Supplied data ▸

(** What the run of the timeout handler leaves: the reservation handled, if it is still
    one, and the alarm set anew. *)
Lemma timeout_ends sub s :
  0 ≤ TokenID sub < 2 ^ 63 → started s → tokenBoughtTimerSubscription (rest s) = Some sub →
  runs tokenBoughtTimeoutHandler s (λ t o, o = Ok tt ∧ expired_ends sub s t ∧
    (told t = told s ∧ committed t = committed s ∨
     ∃ w, (svc_GetBookingStatus None (TokenID sub) w).2 = Ok StatusReserved) ∧
    reset_to (tokens (committed t)) t).
Proof.
  intros Hr Hs Hsub. unfold tokenBoughtTimeoutHandler.
  apply (runs_deferM _ _ _ (λ t o, o = Ok tt ∧ alarm t = alarm s ∧ expired_ends sub s t ∧
    (told t = told s ∧ committed t = committed s ∨
     ∃ w, (svc_GetBookingStatus None (TokenID sub) w).2 = Ok StatusReserved))).
  - eapply runs_orLog.
    + eapply runs_timerSubscription; [exact Hsub|]. exact (onEnv_quiet _ s (GetBookingStatus_quiet _ _)).
    + intros t status (Hct & _ & Hat & Htt & [w Hw] & _).
      destruct (decide (status = StatusReserved)) as [->|Hne].
      * assert (tokenBoughtTimerSubscription (rest t) = Some sub) as Hsub_t by (by eapply subscription_alarm).
        eapply runs_mono; [exact (timeoutExpired_ends sub t Hr Hsub_t)|].
        intros u o (-> & Hau & He & _). split_and!; [done|congruence| |right; by exists w].
        destruct He as [H1 H2|ack H1 H2|H1 H2 H3]; rewrite ?Hct, ?Htt in *;
          [by apply expired_quietly|by eapply expired_kept|by apply expired_removed].
      * unfold timeoutExpired. apply Z.eqb_neq in Hne as ->. apply runs_ret.
        split_and!; [done|done|by apply expired_quietly|by left].
    + intros t e (Hct & _ & Hat & Htt & _). split; [by eexists; eapply subscription_alarm|].
      split_and!; [done|done|by apply expired_quietly|by left].
    + intros t p (_ & _ & _ & _ & _ & Hp). by destruct (Hp p).
  - intros t o (-> & Ha & He & Hst). assert (started t) as Ht by (unfold started, alarm in *; congruence).
    eapply runs_mono; [exact (resetFromDB_ends t Ht)|]. intros u o' (-> & Hd & Hreset).
    injection Hd as Hc Henv. assert (told u = told t) as Htold by (unfold told; by rewrite Henv).
    split_and!; [done| |by rewrite Hc, Htold|by rewrite Hc].
    destruct He as [H1 H2|ack H1 H2|H1 H2 H3];
      [apply expired_quietly|eapply expired_kept|apply expired_removed]; rewrite ?Hc, ?Htold; eauto.
Qed.


(** *** The cancellation event handlers *)

(** How the handling of a cancellation event can end: not done; the token not watched;
    the partner plugin notified, and the subscriptions left or changed. *)
Inductive cancellation_ends (tokenId blockNumber : Z) (note : Notification → Prop)
    (after : gset Z → gset Z) (s t : state) : outcome Z → Prop :=
  | cancellation_unprocessed :
      committed t = committed s → told t = told s →
      cancellation_ends tokenId blockNumber note after s t (Ok 0)
  | cancellation_unwatched :
      committed t = committed s → told t = told s → tokenId ∉ cancellations (committed s) →
      cancellation_ends tokenId blockNumber note after s t (Ok blockNumber)
  | cancellation_kept n ack :
      tokenId ∈ cancellations (committed s) → note n →
      committed t = committed s → told t = told s ++ [(n, ack)] →
      cancellation_ends tokenId blockNumber note after s t (Ok 0)
  | cancellation_processed n :
      tokenId ∈ cancellations (committed s) → note n →
      committed t = set_cancellations (after (cancellations (committed s))) (committed s) →
      told t = told s ++ [(n, true)] →
      cancellation_ends tokenId blockNumber note after s t (Ok blockNumber).

Definition cancelled (tokenId blockNumber : Z) (note : Notification → Prop)
    (after : gset Z → gset Z) (m : M state Z) : Prop :=
  ∀ s, runs m s (λ t o, alarm t = alarm s ∧ cancellation_ends tokenId blockNumber note after s t o).

Lemma set_cancellations_same (db : tables) : set_cancellations (cancellations db) db = db.
Proof. by destruct db. Qed.

Lemma ifSubscribed_ends tokenId blockNumber note after k :
  0 ≤ tokenId < 2 ^ 63 →
  (∀ s, working s = Some (committed s) → tokenId ∈ cancellations (committed s) →
    runs k s (λ t o, alarm t = alarm s ∧ cancellation_ends tokenId blockNumber note after s (Abort t) o)) →
  cancelled tokenId blockNumber note after (ifSubscribed tokenId blockNumber k).
Proof.
  intros Hr Hk s. unfold ifSubscribed.
  eapply runs_orRespond; [exact (NewSession_ends fault s)|..].
  2: { intros t e [[Hc Hrt] _]. split; [by apply alarm_rest|].
       apply cancellation_unprocessed; [done|by apply told_rest]. }
  2: by intros t p [_ []].
  intros t [] [[Hc Hrt] Hw]. apply runs_deferS.
  unfold storage_IsCancellationSubscriptionExist. rewrite bigInt64_small by done.
  pose proof (Query_ends fault (λ db, Ok (bool_decide (tokenId ∈ cancellations db))) t _ Hw) as Hq.
  unfold runs in Hq. unfold orRespond, runs, mbind, M_bind, attempt, wrapS.
  destruct (Query _ _ t) as [u [ok|e|p]]; simpl in *; destruct Hq as [[Hcu Hru] Ho].
  - destruct Ho as [[= <-] Hwu]. assert (alarm u = alarm s) as Hau by (apply alarm_rest; congruence).
    assert (told u = told s) as Htu by (apply told_rest; congruence).
    assert (committed u = committed s) as Hcus by congruence.
    case_bool_decide as Hin; simpl.
    + assert (working u = Some (committed u)) as Hw' by congruence.
      rewrite <- Hcus in Hin. pose proof (Hk u Hw' Hin) as Hu. unfold runs in Hu.
      destruct (k u) as [v o]. destruct Hu as [Hav Hv]. split; [change (alarm v = alarm s); congruence|].
      rewrite Hcus in Hin.
      destruct Hv as [H1 H2|H1 H2 H3|n ack H1 H2 H3 H4|n H1 H2 H3 H4]; rewrite ?Hcus, ?Htu in *;
        [by apply cancellation_unprocessed|by apply cancellation_unwatched|
         by eapply cancellation_kept|by eapply cancellation_processed].
    + split; [exact Hau|]. by apply cancellation_unwatched.
  - assert (alarm u = alarm s) as Hau by (apply alarm_rest; congruence).
    split; [exact Hau|]. apply cancellation_unprocessed; [simpl; congruence|].
    change (told u = told s). apply told_rest. congruence.
  - done.
Qed.

(** A notification, then what is left to do. *)
Lemma cancellation_notify tokenId blockNumber (note : Notification → Prop) after n k s :
  note n → tokenId ∈ cancellations (committed s) → working s = Some (committed s) →
  (∀ t, committed t = committed s → working t = working s → alarm t = alarm s →
    told t = told s ++ [(n, true)] →
    runs (k tt) t (λ u o, alarm u = alarm s ∧ cancellation_ends tokenId blockNumber note after s (Abort u) o)) →
  runs (orRespond (onEnv (client_Notify n)) (λ _, 0) k) s
    (λ t o, alarm t = alarm s ∧ cancellation_ends tokenId blockNumber note after s (Abort t) o).
Proof.
  intros Hn Hin Hw Hk. eapply runs_orRespond; [exact (onEnv_notify n s)|..].
  - intros t [] (Hc & Hwt & Ha & Ht & _). simpl in Ht. by apply Hk.
  - intros t e (Hc & Hwt & Ha & Ht & _). split; [done|]. by eapply (cancellation_kept _ _ _ _ _ _ n false).
  - intros t p (_ & _ & _ & _ & Hp). by destruct (Hp p).
Qed.

Lemma cancellation_done tokenId blockNumber (note : Notification → Prop) n s t :
  note n → tokenId ∈ cancellations (committed s) → committed t = committed s → alarm t = alarm s →
  told t = told s ++ [(n, true)] →
  runs (retS blockNumber) t (λ u o, alarm u = alarm s ∧
    cancellation_ends tokenId blockNumber note id s (Abort u) o).
Proof.
  intros Hn Hin Hc Ha Ht. split; [done|]. eapply (cancellation_processed _ _ _ _ _ _ n); [done..| |done].
  simpl. by rewrite set_cancellations_same.
Qed.

Lemma Remove_cancellation_ends tokenId s w :
  0 ≤ tokenId < 2 ^ 63 → working s = Some w →
  runs (storage_RemoveCancellationSubscription tokenId) s (λ t o, same_data s t ∧
    match o with
    | Ok _ => working t = Some (set_cancellations (cancellations w ∖ {[tokenId]}) w)
    | Err _ => True
    | Panic _ => False
    end).
Proof.
  intros Hr Hw. unfold storage_RemoveCancellationSubscription. rewrite bigInt64_small by done.
  eapply runs_mono.
  - apply (oneRow_ends fault _ _ s w Hw). intros w' p. by case_decide.
  - intros t [[]|e|p] [Hd Ho]; (split; [done|]); try done. destruct Ho as (w' & Hs & ->).
    by case_decide; simplify_eq.
Qed.

(** The notifications of the four events. *)
Definition pending_note (event : CancellationPendingEvent) (n : Notification) : Prop :=
  ∃ w reasons, (svc_GetCancellationReasonsEvent (TxHash (ev_Raw event)) w).2 = Ok reasons ∧
    n = CancellationPendingN (pending_of_event event reasons).

Lemma pending_ends event :
  0 ≤ ev_TokenId event < 2 ^ 63 →
  cancelled (ev_TokenId event) (BlockNumber (ev_Raw event)) (pending_note event) id
    (cancellationPendingEventHandler event).
Proof.
  intros Hr. apply ifSubscribed_ends; [done|]. intros s Hw Hin.
  eapply runs_orRespond; [exact (onEnv_quiet _ s (GetCancellationReasonsEvent_quiet _))|..].
  - intros t reasons (Hc & Hwt & Ha & Ht & [w Hreasons] & _).
    assert (pending_note event (CancellationPendingN (pending_of_event event reasons))) as Hnote
      by (by exists w, reasons).
    eapply runs_mono.
    { apply (cancellation_notify (ev_TokenId event) (BlockNumber (ev_Raw event)) _ id _ _ t Hnote);
        [by rewrite Hc|by rewrite Hwt, Hc|]. intros u Hcu Hwu Hau Htu.
      refine (cancellation_done _ _ _ _ t u Hnote _ Hcu Hau Htu). by rewrite Hc. }
    intros u o [Hau Ho]. split; [congruence|].
    destruct Ho as [H1 H2|H1 H2 H3|n ack H1 H2 H3 H4|n H1 H2 H3 H4]; rewrite ?Hc, ?Ht in *;
        [by apply cancellation_unprocessed|by apply cancellation_unwatched|
         by eapply cancellation_kept|by eapply cancellation_processed].
  - intros t e (Hc & _ & Ha & Ht & _). split; [done|]. by apply cancellation_unprocessed.
  - intros t p (_ & _ & _ & _ & _ & Hp). by destruct (Hp p).
Qed.

Lemma notice_ends tokenId blockNumber n :
  0 ≤ tokenId < 2 ^ 63 →
  cancelled tokenId blockNumber (eq n) id
    (ifSubscribed tokenId blockNumber
      (orRespond (onEnv (client_Notify n)) (λ _, 0) (λ _, retS blockNumber))).
Proof.
  intros Hr. apply ifSubscribed_ends; [done|]. intros s Hw Hin.
  apply cancellation_notify; [done..|]. intros t Hc Hwt Ha Ht.
  exact (cancellation_done _ _ _ _ s t eq_refl Hin Hc Ha Ht).
Qed.

Lemma finalized_ends tokenId raw :
  0 ≤ tokenId < 2 ^ 63 →
  cancelled tokenId (BlockNumber raw) (eq (CancellationFinalizedN tokenId (TxHash raw)))
    (λ c, c ∖ {[tokenId]}) (cancellationFinalizedEventHandler tokenId raw).
Proof.
  intros Hr. apply ifSubscribed_ends; [done|]. intros s Hw Hin.
  unfold CancellationFinalizedNotification. rewrite in_range_bigUint64 by done.
  apply cancellation_notify; [done..|]. intros t Hc Hwt Ha Ht.
  rewrite Hw in Hwt. eapply runs_mono.
  - apply (finish_ends raw (λ _, 0) _ t (λ u o, alarm u = alarm s ∧
      cancellation_ends tokenId (BlockNumber raw) (eq (CancellationFinalizedN tokenId (TxHash raw)))
        (λ c, c ∖ {[tokenId]}) s u o) _ (Remove_cancellation_ends tokenId t _ Hr Hwt)).
    + intros u _ Hcu Hru. pose proof (alarm_rest _ _ Hru). pose proof (told_rest _ _ Hru).
      split; [change (alarm u = alarm s); congruence|].
      eapply (cancellation_kept _ _ _ _ _ _ _ true); [done|done|simpl; congruence|].
      change (told (Abort u)) with (told u). congruence.
    + intros u Hcu Hru. pose proof (alarm_rest _ _ Hru). pose proof (told_rest _ _ Hru).
      split; [change (alarm u = alarm s); congruence|].
      eapply cancellation_processed; [done|done|exact Hcu|]. change (told (Abort u)) with (told u). congruence.
  - done.
Qed.

Lemma cancellation_ends_mono tokenId blockNumber (note note' : Notification → Prop) after s t o :
  (∀ n, note n → note' n) →
  cancellation_ends tokenId blockNumber note after s t o →
  cancellation_ends tokenId blockNumber note' after s t o.
Proof.
  intros Hn [H1 H2|H1 H2 H3|n ack H1 H2 H3 H4|n H1 H2 H3 H4];
    [by apply cancellation_unprocessed|by apply cancellation_unwatched|
     eapply cancellation_kept; eauto|eapply cancellation_processed; eauto].
Qed.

About this exercise ▸ Collect every line above that contains the word "tokenBoughtTimerSubscription".

Your solution ▸
  0 ≤ TokenID sub < 2 ^ 63 → started s → tokenBoughtTimerSubscription (rest s) = Some sub →
      * assert (tokenBoughtTimerSubscription (rest t) = Some sub) as Hsub_t by (by eapply subscription_alarm).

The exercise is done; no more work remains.